Хотелось отбросить эту мысль, вычеркнуть из памяти, заглушить детским «ла-ла-ла», но подсознание уже восприняло информацию.
– Итак, как мы выяснили, понятие свободы не такое бесспорное, как вам мерещилось, и не является достаточным основанием для принятия решений. Я повторю вопрос: почему вы противитесь неизбежному?
– А если человеку для счастья нужна хотя бы иллюзия свободы?
– Тривиально. Вообразите себя свободным, но притворитесь, что вам нравится на фабрике. А когда вас спросят, почему не хотите уходить, сможете с гордостью отвечать, что вам здесь по душе и вы всегда мечтали стать частью замечательного коллектива, заменившего вам семью.
– Я не желаю быть частью! – простонал Коренев. – Хочу быть сам по себе!
– Сколько раз вам повторять, вы не можете быть сами по себе, вы всегда часть чего-то. На работе вы часть коллектива, дома вы часть семьи, на этом шарике, называемом Землей, вы часть человечества, в конце концов! Вы же в одиночку никто!

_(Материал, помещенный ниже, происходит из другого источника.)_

(* ===== verification/Detour.v ===== *)
(** * Runs in which nothing goes wrong

    The lemmas of this development are proved for kernels where what the file Troubles
    lists never happens ([Untroubled]).  Any kernel can be made one of these: the [detour]
    follows it as long as nothing happens, and instead of the call in which something
    would happen it goes on with a spare kernel, which takes over the devices as they are
    and is never troubled.  A run without [troubles] never gets there, so what is proved
    of the detour's run is so of the kernel's own ([detour_run]). *)

From S2P Require Import Prelude GoStrings GoNet HostParams Netlink Troubles NetLogic HostLinks HostNetwork.
From S2P Require Import LinkSpecs Progress Faults Origins SimKernel SimProgress Twins.
Local Open Scope Z_scope.

(** ** The detour *)

(** A kernel that can take over in any state the other one shows. *)
Class Refuge (W F : Type) `{View W, View F} := {
  refuge : NetState → F;
  refuge_view (w : W) : view (refuge (view w)) = view w }.

Section detour.
Context {W F : Type} `{Netlink W, View W, Netlink F, View F, !Refuge W F}.

Definition detour {A} (seen : NetState → res A → NetState → list trouble) (m : go W A) (spare : go F A)
    : go (W + F) A := λ x,
  match x with
  | inl w =>
      let '(r, w1) := m w in
      match seen (view w) r (view w1) with
      | [] => (r, inl w1)
      | _ => let '(r, f) := spare (refuge (view w)) in (r, inr f)
      end
  | inr f => let '(r, f) := spare f in (r, inr f)
  end.
Notation straight m f := (detour nothing_seen m f) (only parsing).

#[export] Instance detour_view : View (W + F) :=
  λ x, match x with inl w => view w | inr f => view f end.
#[export] Instance detour_netlink : Netlink (W + F) := {|
  LinkByName n := detour (lookup_seen n) (LinkByName n) (LinkByName n);
  LinkByIndex i := straight (LinkByIndex i) (LinkByIndex i);
  LinkList := straight LinkList LinkList;
  LinkAdd l := detour clash_seen (LinkAdd l) (LinkAdd l);
  LinkDel l := straight (LinkDel l) (LinkDel l);
  LinkSetUp l := straight (LinkSetUp l) (LinkSetUp l);
  LinkSetMaster l m := straight (LinkSetMaster l m) (LinkSetMaster l m);
  LinkSetNsFd l h := detour clash_seen (LinkSetNsFd l h) (LinkSetNsFd l h);
  VethPeerIndex l := straight (VethPeerIndex l) (VethPeerIndex l);
  AddrList l f := straight (AddrList l f) (AddrList l f);
  AddrAdd l a := straight (AddrAdd l a) (AddrAdd l a);
  AddrDel l a := straight (AddrDel l a) (AddrDel l a);
  ParseAddr := ParseAddr (W:=W);
  RouteListFiltered f r m := straight (RouteListFiltered f r m) (RouteListFiltered f r m);
  RouteAdd r := straight (RouteAdd r) (RouteAdd r);
  Execute r p t := straight (Execute r p t) (Execute r p t);
  netns_Get := straight netns_Get netns_Get;
  netns_GetFromName n := straight (netns_GetFromName n) (netns_GetFromName n);
  netns_Set h := detour (entry_seen h) (netns_Set h) (netns_Set h);
  netns_Close h := straight (netns_Close h) (netns_Close h);
  LockOSThread := straight LockOSThread LockOSThread;
  UnlockOSThread := straight UnlockOSThread UnlockOSThread;
  OpenFile p f m := straight (OpenFile p f m) (OpenFile p f m);
  File_Write f t := straight (File_Write f t) (File_Write f t);
  File_Close f := straight (File_Close f) (File_Close f) |}.

(** ** It behaves like a kernel *)
Lemma sat_detour_seen {A} seen (m : go W A) (spare : go F A) (R R' : NetState → res A → NetState → Prop) :
  sat m R → sat spare R' → (∀ s r s', R s r s' → seen s r s' = [] → R' s r s') →
  sat (detour seen m spare) R'.
Proof.
  intros Hm Hf Hseen [w|f] r x; unfold detour.
  - destruct (m w) as [r1 w1] eqn:E. destruct (seen (view w) r1 (view w1)) eqn:Es.
    + intros [= <- <-]. exact (Hseen _ _ _ (Hm _ _ _ E) Es).
    + destruct (spare (refuge (view w))) as [r2 f2] eqn:E2. intros [= <- <-].
      specialize (Hf _ _ _ E2). by rewrite refuge_view in Hf.
  - destruct (spare f) as [r1 f1] eqn:E. intros [= <- <-]. exact (Hf _ _ _ E).
Qed.
Lemma sat_detour {A} seen (m : go W A) (spare : go F A) R :
  sat m R → sat spare R → sat (detour seen m spare) R.
Proof. intros Hm Hf. by apply (sat_detour_seen _ _ _ R). Qed.

#[export] Instance detour_laws `{!NetlinkLaws W, !NetlinkLaws F} : NetlinkLaws (W + F).
Proof.
  split; try (intros; apply sat_detour); try apply LinkByName_law; try apply LinkByIndex_law;
    try apply LinkList_law; try apply LinkAdd_law; try apply LinkDel_law; try apply LinkSetUp_law;
    try apply LinkSetMaster_law; try apply LinkSetNsFd_law; try apply VethPeerIndex_law;
    try apply AddrList_law; try apply AddrAdd_law; try apply AddrDel_law; try apply RouteAdd_law;
    try apply RouteListFiltered_law; try apply Execute_law; try apply Get_law; try apply GetFromName_law;
    try apply Set_law; try apply Close_law; try apply Lock_law; try apply Unlock_law;
    try apply OpenFile_law; try apply File_Write_law; try apply File_Close_law.
  - intros [w|f]; [exact (view_wf w)|exact (view_wf f)].
  - exact (ParseAddr_law (W:=W)).
  - pose proof (nil_link_law (W:=W)) as (A1 & A2 & A3 & A4 & A5 & A6 & A7).
    pose proof (nil_link_law (W:=F)) as (B1 & B2 & B3 & B4 & B5 & B6 & B7).
    split_and!; intros; by apply sat_detour.
Qed.

#[export] Instance detour_untroubled `{!NetlinkLaws W, !Untroubled F} : Untroubled (W + F).
Proof.
  assert (∀ (s s' : NetState) (P : Prop), (if bool_decide (legs_apart s') then [] else [IndexClash]) = [] →
    legs_apart s → legs_apart s') as Hclash by (intros s s' _; by case_bool_decide).
  split.
  - intros l. apply (sat_detour_seen _ _ _ (λ _ _ _, True)); [done|apply LinkAdd_apart|].
    intros s r s' _ Hs. by apply (Hclash s s' True).
  - intros l h. apply (sat_detour_seen _ _ _ (λ _ _ _, True)); [done|apply LinkSetNsFd_apart|].
    intros s r s' _ Hs. by apply (Hclash s s' True).
  - intros h. eapply sat_detour_seen; [apply Set_law|apply Set_enters|]. intros s r s' Hs Hseen n Hn.
    destruct Hs as [(e & -> & _)|(m & _ & -> & _)]; [|done]. unfold entry_seen in Hseen. by rewrite Hn in Hseen.
  - apply (sat_detour_seen _ _ _ (λ _ _ _, True)); [done|apply loopback_known|].
    intros s r s' _ Hseen e ->. unfold lookup_seen in Hseen. rewrite bool_decide_true // in Hseen.
    by destruct (is_link_not_found e).
Qed.

#[export] Instance detour_stops `{!FailStop W, !FailStop F} : FailStop (W + F).
Proof.
  split; intros; apply sat_detour;
    (apply LinkAdd_stops || apply LinkDel_stops || apply LinkSetUp_stops || apply LinkSetMaster_stops
     || apply LinkSetNsFd_stops || apply AddrAdd_stops || apply AddrDel_stops || apply Execute_stops
     || apply File_Write_stops).
Qed.

#[export] Instance detour_progress {cap} `{!NetlinkProgress W cap, !NetlinkProgress F cap} :
  NetlinkProgress (W + F) cap.
Proof.
  split; try (intros; apply sat_detour); try apply LinkByName_can; try apply LinkByIndex_can;
    try apply LinkList_can; try apply LinkAdd_can; try apply LinkDel_can; try apply LinkSetUp_can;
    try apply LinkSetMaster_can; try apply LinkSetNsFd_can; try apply VethPeerIndex_can;
    try apply AddrList_can; try apply AddrAdd_can; try apply AddrDel_can; try apply Execute_can;
    try apply Get_can; try apply GetFromName_can; try apply OpenFile_can; try apply File_Write_can.
  - exact (cap_bound (W:=W)).
  - intros [w|f]; [exact (view_room w)|exact (view_room f)].
  - intros [w|f]; [exact (view_readable w)|exact (view_readable f)].
  - exact (ParseAddr_can (W:=W)).
Qed.
End detour.

(** ** Its runs

    A program over the kernel interface, for any kernel. *)
Definition program (A : Type) : Type := ∀ W, Netlink W → go W A.
Definition uniform {A} (f : program A) : Prop :=
  ∀ W1 W2 (off : W1 → Prop) (R : W1 → W2 → Prop) K1 K2, Twins off R → follows off R (f W1 K1) (f W2 K2).

Section runs.
Context {W : Type} `{Netlink W, View W}.

Lemma watch_follows {A} seen (m : go W A) :
  follows (λ _, False) (λ x w, x.1 = w) (watch seen m) m.
Proof.
  split; [done|]. intros [w l] ? <-. right. unfold watch. cbn. by destruct (m w) as [r w1].
Qed.
Lemma watched_twins : Twins (W1:=watched W) (λ _, False) (λ x (w : W), x.1 = w).
Proof. split; intros; solve [reflexivity|apply watch_follows]. Qed.

(** Being watched changes nothing. *)
Lemma watched_run {A} (f : program A) w r w' :
  uniform f → f W _ w = (r, w') →
  f (watched W) _ (w, []) = (r, (w', troubles (f (watched W) _) w)).
Proof.
  intros Hf Hr. destruct (follows_run _ _ _ _ (Hf _ _ _ _ _ _ watched_twins) (w, []) w eq_refl) as [[]|[H1 H2]].
  unfold troubles. rewrite Hr in H1, H2. cbn in H1, H2. by destruct (f (watched W) _ _) as [r1 [w1 l]]; subst.
Qed.

Context {F : Type} `{Netlink F, View F, !Refuge W F}.

Lemma detour_follows {A} seen (m : go W A) (spare : go F A) :
  follows (λ x, x.2 ≠ []) (λ x y, x.2 = [] ∧ y = inl x.1) (watch seen m) (detour seen m spare).
Proof.
  split.
  - intros [w l] Hl. unfold watch. cbn in *. destruct (m w) as [r w1]. cbn. by destruct l.
  - intros [w l] ? [Hl ->]. cbn in Hl. subst l. unfold watch, detour. cbn. destruct (m w) as [r w1].
    cbn. destruct (seen _ _ _); cbn; [by right|by left].
Qed.
Lemma detour_twins :
  Twins (W1:=watched W) (λ x, x.2 ≠ []) (λ x (y : W + F), x.2 = [] ∧ y = inl x.1).
Proof. split; intros; solve [reflexivity|apply detour_follows]. Qed.

(** Without troubles the detour is not taken. *)
Lemma detour_run {A} (f : program A) w r w' :
  uniform f → f W _ w = (r, w') → troubles (f (watched W) _) w = [] →
  f (W + F)%type _ (inl w) = (r, inl w').
Proof.
  intros Hf Hr Ht. pose proof (watched_run f w r w' Hf Hr) as Hw. rewrite Ht in Hw.
  destruct (follows_run _ _ _ _ (Hf _ _ _ _ _ _ detour_twins) (w, []) (inl w) (conj eq_refl eq_refl)) as [Ho|[H1' H2']].
  - by rewrite Hw in Ho.
  - rewrite Hw in H1', H2'. destruct (f (W + F)%type _ _) as [r1 y]. cbn in *. destruct H2' as [_ ->]. by subst.
Qed.
Lemma from_detour {A} (f : program A) w r x :
  uniform f → troubles (f (watched W) _) w = [] → f (W + F)%type _ (inl w) = (r, x) →
  ∃ w', f W _ w = (r, w') ∧ x = inl w'.
Proof.
  intros Hf Ht Hr. rewrite (detour_run f w _ _ Hf (surjective_pairing _) Ht) in Hr. injection Hr as <- <-.
  eexists. split; [apply surjective_pairing|done].
Qed.
End runs.

(** ** The spare kernel *)

(** The kernel in miniature, which numbers a new device like no other. *)
Definition spare (lim : limit) : Type := NetState.
#[global] Typeclasses Opaque spare.
#[export] Instance spare_view lim : View (spare lim) := limited_view lim.
#[export] Instance spare_netlink lim : Netlink (spare lim) := sim_netlink lim alloc_global.
#[export] Instance spare_laws lim : NetlinkLaws (spare lim) := sim_laws lim alloc_global.
#[export] Instance spare_untroubled lim : Untroubled (spare lim) := sim_untroubled lim.
#[export] Instance spare_stops lim : FailStop (spare lim) := sim_fail_stop lim alloc_global.

(** Any kernel can be followed by one that only minds that the devices are well-formed... *)
#[export] Program Instance spare_refuge `{NetlinkLaws W} : Refuge W (spare well_formed) := {| refuge := λ s, s |}.
Next Obligation. intros W K V HL w. apply (sim_view_id well_formed), wf_shape_wf, view_wf. Qed.

(** ... and one that has no reason to refuse by one that has as much room. *)
Lemma progress_room `{NetlinkLaws W} {cap} `{!NetlinkProgress W cap} (w : W) : sim_ok cap (devs (view w)).
Proof.
  split; [|apply view_room]. apply wf_devs_shape; [apply wf_shape_wf, view_wf|].
  intros id d Hd. apply list.Forall_forall. intros a. by apply (view_readable w id d a).
Qed.
#[export] Program Instance spare_room `{NetlinkLaws W} {cap} `{!NetlinkProgress W cap} :
  Refuge W (spare (room cap)) := {| refuge := λ s, s |}.
Next Obligation. intros W K V HL cap HP w. apply (sim_view_id (room cap)), progress_room. Qed.
#[export] Instance spare_progress `{NetlinkLaws W} {cap} `{!NetlinkProgress W cap} : NetlinkProgress (spare (room cap)) cap.
Proof. apply sim_progress, (cap_bound (W:=W)). Qed.

Notation detoured W lim := (W + spare lim)%type.

(** Addresses are read alike. *)
Lemma detour_canonical `{NetlinkLaws W} {F} `{NetlinkLaws F, !Refuge W F} a :
  canonical_addr W a → canonical_addr (W + F) a.
Proof. done. Qed.
#[export] Hint Resolve detour_canonical : pierre.

(** A run of [f] without troubles is one of the detour. *)
Ltac uniform := let off := fresh "off" in intros ? ? off ? ? ? ?; solve_follows.
Ltac by_detour lim f Hr Ht :=
  apply (detour_run (F:=spare lim) f) in Hr; [|uniform|exact Ht].
(** And the other way: what the detour did is done by [f]. *)
Ltac from_detour f Hr Ht w' :=
  eapply (from_detour f) in Hr as (w' & Hr & ->); [|uniform|exact Ht].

– Но я буду пытаться стать кем-то!
– Если вы о своей рукописи, не обольщайтесь, – Директор ударил в больную точку. – Она посредственна, и ей суждено сгнить от сырости в забвении. Только на фабрике у вас есть шанс быть опубликованным. Да, понимаю, не тот масштаб, на который вы рассчитывали, но это предел, который вам светит, простите за откровенность. Вас будут читать и вами станут гордиться хотя бы потому, что вы часть фабрики.
– Я все равно не понимаю, как это работает, – Коренев ссутулился, опустил голову и рассматривал носки рабочих ботинок. Его мечтания были растоптаны одним небрежным высказыванием, и вновь он не мог ничего возразить по существу. Чем дальше, тем меньше он верил в свою рукопись. – Почему я должен быть счастлив на фабрике?
– Если вы обречены быть винтиком, неудачником, выпивохой, мельчайшим и недостойнейшим из людей, – пояснял Директор, – единственная ваша надежда на спасение – стать частью чего-то большого. Ничтожнейшая пешка обретает смысл жизни в бытии частью великого. Именно поэтому людям нравится гордиться историей, культурой, размерами страны, могучим языком, великими земляками. Это как бы делает их самих лучше, ставит с ними в ряд, тешит остатки самолюбия. Самое главное, для этого и делать ничего не нужно, лишь осознать себя частью чего-то стоящего.
– Я не могу сделать выбор, – сказал Коренев.
– Какой вы твердый орешек, – покачал головой Директор. – Я вас спасти пытаюсь, а вы с таким упорством сопротивляетесь. Вы подумайте, как следует, я вас не гоню. А я поработаю с бумагами, если не возражаете.
Директор замолчал и уткнулся в бумаги. Он брал из стопки папки на тряпичных завязках, извлекал документы и внимательно их читал, не забывая выпускать кольца из трубки. У Директора бегали глаза, перескакивая со строки на строку.